Monday, September 24, 2007

The music videos of Mark Romanek

I've recently discovered that a number of the music videos I've admired were made by the same director. (Though I'm not really a music person, I really dig the visual poems that the music video genre is able to provide, although way too often MTV proper features lacklustre unpluggeds in a sea of adverts and reality shows).

Anyhoo, Mark Romanek - director of "One Hour Photo" - isn't just a wonderfully imaginative music video auteur - he's also an unapologetically literate one. And call me a wanker, but I lerrrrve his pomo back-references to the Masters. Consider the following works, where artists, writers and musicmakers dead and living crossbreed and fertilise the eyeballs:



Madonna's "Bedtime Story" (Bjork wrote the song!) paired with images from women surrealists Leonora Carrington, Frida Kahlo and Remedios Varo.
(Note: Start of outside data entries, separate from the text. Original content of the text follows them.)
(** *** Replaying one goroutine *)

(** The continuation of [p] after event [e], when [e] is an event of
    [p]'s first operation. *)
Definition next (p : Prog) (e : Event) : option Prog :=
  match p, e with
  | Println s k, EPrintln s' => if decide (s = s') then Some k else None
  | Printf f a k, EPrintf f' a' =>
      if decide (f = f' ∧ a = a') then Some k else None
  | WithTimeout d k, EWithTimeout d' _ => if decide (d = d') then Some k else None
  | Cancel k, ECancel => Some k
  | MakeChan n k, EMakeChan n' => if decide (n = n') then Some k else None
  | WgAdd n k, EWgAdd n' => if decide (n = n') then Some k else None
  | WgDone k, EWgDone => Some k
  | WgWait k, EWgWait => Some k
  | Go g k, EGo g' => if decide (g = g') then Some k else None
  | SelectResultOrDone k, ESelectResultOrDone o => Some (k o)
  | After d k, EAfter d' t => if decide (d = d') then Some (k t) else None
  | SelectResultOrTimer t k, ESelectResultOrTimer t' _ =>
      if decide (t = t') then Some k else None
  | WaitTimer t k, EWaitTimer t' => if decide (t = t') then Some k else None
  | Now k, ENow t => Some (k t)
  | Since t k, ESince t' d => if decide (t = t') then Some (k d) else None
  | NewRequestWithContext m u k, ENewRequestWithContext m' u' r =>
      if decide (m = m' ∧ u = u') then Some (k r) else None
  | ClientDo req k, EClientDo req' r =>
      if decide (req = req') then Some (k r) else None
  | ReadAll b k, EReadAll b' r => if decide (b = b') then Some (k r) else None
  | BodyClose b k, EBodyClose b' => if decide (b = b') then Some k else None
  | UnmarshalBrasilAPICEP b k, EUnmarshalBrasilAPICEP b' r =>
      if decide (b = b') then Some (k r) else None
  | UnmarshalViaCEP b k, EUnmarshalViaCEP b' r =>
      if decide (b = b') then Some (k r) else None
  | Lock k, ELock => Some k
  | Unlock k, EUnlock => Some k
  | MapStore key d k, EMapStore key' d' =>
      if decide (key = key' ∧ d = d') then Some k else None
  | MapLen k, EMapLen n => Some (k n)
  | MapRange k, EMapRange l => Some (k l)
  | ChanSend r k, ESend r' => if decide (r = r') then Some k else None
  | _, _ => None
  end.

Fixpoint replay (p : Prog) (evs : list Event) : option Prog :=
  match evs with
  | [] => Some p
  | e :: evs =>
      match next p e with
      | Some p' => replay p' evs
      | None => None
      end
  end.

(** *** Both variants under one name *)

Inductive Variant : Type := TimedVariant | PlainVariant.

Definition code (v : Variant) : Goroutine -> Prog :=
  match v with
  | TimedVariant => Timed.code
  | PlainVariant => Plain.code
  end.

Definition reachable (v : Variant) (args : list string) (c : Config) : Prop :=
  ∃ ls, run (code v) ls (init (code v) args) = Some c.

(** ** Observations on traces *)

Definition sends (evs : list Event) : list Response :=
  omap (fun e => match e with ESend r => Some r | _ => None end) evs.

Definition all_sends (tr : list (nat * Event)) : list Response :=
  sends (map snd tr).

Definition stores (evs : list Event) : list (string * time_Duration) :=
  omap (fun e => match e with EMapStore k d => Some (k, d) | _ => None end) evs.

Definition outputs (evs : list Event) : list Output :=
  omap (fun e => match e with
                 | EPrintln s => Some (OutPrintln s)
                 | EPrintf f a => Some (OutPrintf f a)
                 | _ => None
                 end) evs.

Definition gos (evs : list Event) : list Goroutine :=
  omap (fun e => match e with EGo g => Some g | _ => None end) evs.

(** The values the goroutine took from the channel. *)
Definition receives (evs : list Event) : list Response :=
  omap (fun e => match e with
                 | ESelectResultOrDone (Some r) => Some r
                 | ESelectResultOrTimer _ (Some r) => Some r
                 | _ => None
                 end) evs.

(** Whether the goroutine holds the mutex after these events of its own. *)
Definition holds (evs : list Event) : bool :=
  fold_left (fun h e => match e with ELock => true | EUnlock => false | _ => h end)
            evs false.

(** The events before the goroutine's first send. *)
Fixpoint before_send (evs : list Event) : list Event :=
  match evs with
  | [] => []
  | ESend _ :: _ => []
  | e :: evs => e :: before_send evs
  end.

Definition is_network (p : Prog) : bool :=
  match p with
  | NewRequestWithContext _ _ _ | ClientDo _ _ | ReadAll _ _ => true
  | _ => false
  end.

Definition is_map_access (p : Prog) : bool :=
  match p with
  | MapStore _ _ _ | MapLen _ | MapRange _ => true
  | _ => false
  end.

Definition is_send (p : Prog) : bool :=
  match p with
  | ChanSend _ _ => true
  | _ => false
  end.

Definition is_return (p : Prog) : bool :=
  match p with
  | Return => true
  | _ => false
  end.

(** ** Generic invariants of a run *)

Record generic_inv (cd : Goroutine → Prog) (args : list string) (c : Config) : Prop := {
  (** every goroutine is where the replay of its own events puts it *)
  gi_replay : ∀ tid g p,
    threads c !! tid = Some (g, p) → replay (cd g) (local tid (trace c)) = Some p;
  (** the pool is [main] followed by the goroutines started, in order *)
  gi_pool : (fst <$> threads c) = GMain args :: gos (snd <$> trace c);
  (** only goroutines of the pool have events *)
  gi_bound : ∀ tid, (length (threads c) ≤ tid)%nat → local tid (trace c) = [];
  (** standard output is what was printed, in order *)
  gi_stdout : stdout c = outputs (snd <$> trace c)
}.

Definition makechans (evs : list Event) : list nat :=
  omap (fun e => match e with EMakeChan n => Some n | _ => None end) evs.

(** The outcomes of the goroutine's [select] between the channel and
    [ctx.Done()]. *)
Definition selected (evs : list Event) : list (option Response) :=
  omap (fun e => match e with ESelectResultOrDone o => Some o | _ => None end) evs.

Definition wg_adds (evs : list Event) : list Z :=
  omap (fun e => match e with EWgAdd n => Some n | _ => None end) evs.

Definition wg_dones (evs : list Event) : list unit :=
  omap (fun e => match e with EWgDone => Some () | _ => None end) evs.

(** The contexts the goroutine created: timeout and resulting deadline. *)
Definition deadlines (evs : list Event) : list (time_Duration * time_Time) :=
  omap (fun e => match e with EWithTimeout d t => Some (d, t) | _ => None end) evs.

Definition cancels (evs : list Event) : list unit :=
  omap (fun e => match e with ECancel => Some () | _ => None end) evs.

(** The requests the goroutine handed to [client.Do]. *)
Definition requests (evs : list Event) : list Request :=
  omap (fun e => match e with EClientDo req _ => Some req | _ => None end) evs.

Definition is_lock (p : Prog) : bool :=
  match p with
  | Lock _ => true
  | _ => false
  end.

Definition is_unlock (p : Prog) : bool :=
  match p with
  | Unlock _ => true
  | _ => false
  end.

Definition is_wg_done (p : Prog) : bool :=
  match p with
  | WgDone _ => true
  | _ => false
  end.

Definition is_print (p : Prog) : bool :=
  match p with
  | Println _ _ | Printf _ _ _ => true
  | _ => false
  end.

Definition is_make_chan (p : Prog) : bool :=
  match p with
  | MakeChan _ _ => true
  | _ => false
  end.

Definition is_select (p : Prog) : bool :=
  match p with
  | SelectResultOrDone _ => true
  | _ => false
  end.

(** The [apiName] of a Lookup Task. *)
Definition backend_name (g : Goroutine) : string :=
  match g with
  | GFetchBrasilAPI _ => "BrasilAPI"
  | GFetchViaCEP _ => "ViaCEP"
  | _ => ""
  end.

Definition is_fetch (g : Goroutine) : bool :=
  match g with
  | GFetchBrasilAPI _ | GFetchViaCEP _ => true
  | _ => false
  end.

Definition is_main (g : Goroutine) : bool :=
  match g with
  | GMain _ => true
  | _ => false
  end.

(** The postal code of an invocation, when there is one: [os.Args[1]]. *)
Definition cep_of (args : list string) : option string :=
  match args with
  | _ :: cep :: _ => Some cep
  | _ => None
  end.

(** ** Properties of whole programs *)

(** [all_events P p]: whatever the answers, every operation [p] performs
    is an event satisfying [P]. *)
Fixpoint all_events (P : Event → Prop) (p : Prog) : Prop :=
  match p with
  | Return => True
  | Println s k => P (EPrintln s) ∧ all_events P k
  | Printf f a k => P (EPrintf f a) ∧ all_events P k
  | WithTimeout d k => (∀ t, P (EWithTimeout d t)) ∧ all_events P k
  | Cancel k => P ECancel ∧ all_events P k
  | MakeChan n k => P (EMakeChan n) ∧ all_events P k
  | WgAdd n k => P (EWgAdd n) ∧ all_events P k
  | WgDone k => P EWgDone ∧ all_events P k
  | WgWait k => P EWgWait ∧ all_events P k
  | Go g k => P (EGo g) ∧ all_events P k
  | SelectResultOrDone k => ∀ o, P (ESelectResultOrDone o) ∧ all_events P (k o)
  | After d k => ∀ t, P (EAfter d t) ∧ all_events P (k t)
  | SelectResultOrTimer t k => (∀ o, P (ESelectResultOrTimer t o)) ∧ all_events P k
  | WaitTimer t k => P (EWaitTimer t) ∧ all_events P k
  | Now k => ∀ t, P (ENow t) ∧ all_events P (k t)
  | Since t k => ∀ d, P (ESince t d) ∧ all_events P (k d)
  | NewRequestWithContext m u k =>
      ∀ r, P (ENewRequestWithContext m u r) ∧ all_events P (k r)
  | ClientDo req k => ∀ r, P (EClientDo req r) ∧ all_events P (k r)
  | ReadAll b k => ∀ r, P (EReadAll b r) ∧ all_events P (k r)
  | BodyClose b k => P (EBodyClose b) ∧ all_events P k
  | UnmarshalBrasilAPICEP b k =>
      ∀ r, P (EUnmarshalBrasilAPICEP b r) ∧ all_events P (k r)
  | UnmarshalViaCEP b k => ∀ r, P (EUnmarshalViaCEP b r) ∧ all_events P (k r)
  | Lock k => P ELock ∧ all_events P k
  | Unlock k => P EUnlock ∧ all_events P k
  | MapStore key d k => P (EMapStore key d) ∧ all_events P k
  | MapLen k => ∀ n, P (EMapLen n) ∧ all_events P (k n)
  | MapRange k => ∀ l, P (EMapRange l) ∧ all_events P (k l)
  | ChanSend r k => P (ESend r) ∧ all_events P k
  end.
The Red Hot Chili Peppers'"Can't Stop", with antics inspired by Austrian performance artist/sculptor Eric Wurm.




k.d. lang's "Constant Craving", filmed against a set of Samuel Beckett's "Waiting for Godot".




Nine Inch Nails's "The Perfect Drug", featuring the live art of Edward Gorey. Also check out the Daliesque gore of their other collaboration with Romanek, "Closer".




And of course, Johnny Cash's cover of Trent Reznor's song "Hurt", the last video of his life, created when he had already been diagnosed with Shy-Drager syndrome and his Museum had recently been damaged by flooding. Video mashup meets Baroque still life/memento mori meets country meets metal. Brilliant.

There's a review of a DVD compilation of his best videos here. Not so crazy about the big-budget ones he did for the Jacksons, Audioslave and Lenny Kravitz (although it turns out "Are You Gonna Go My Way" is patterned after Fellini's "Satyricon"). Gah, and it turns out that he also did that amazing "Do Something" video with naked furries for Macy Gray, only no-one else likes it but me and it's nowhere online.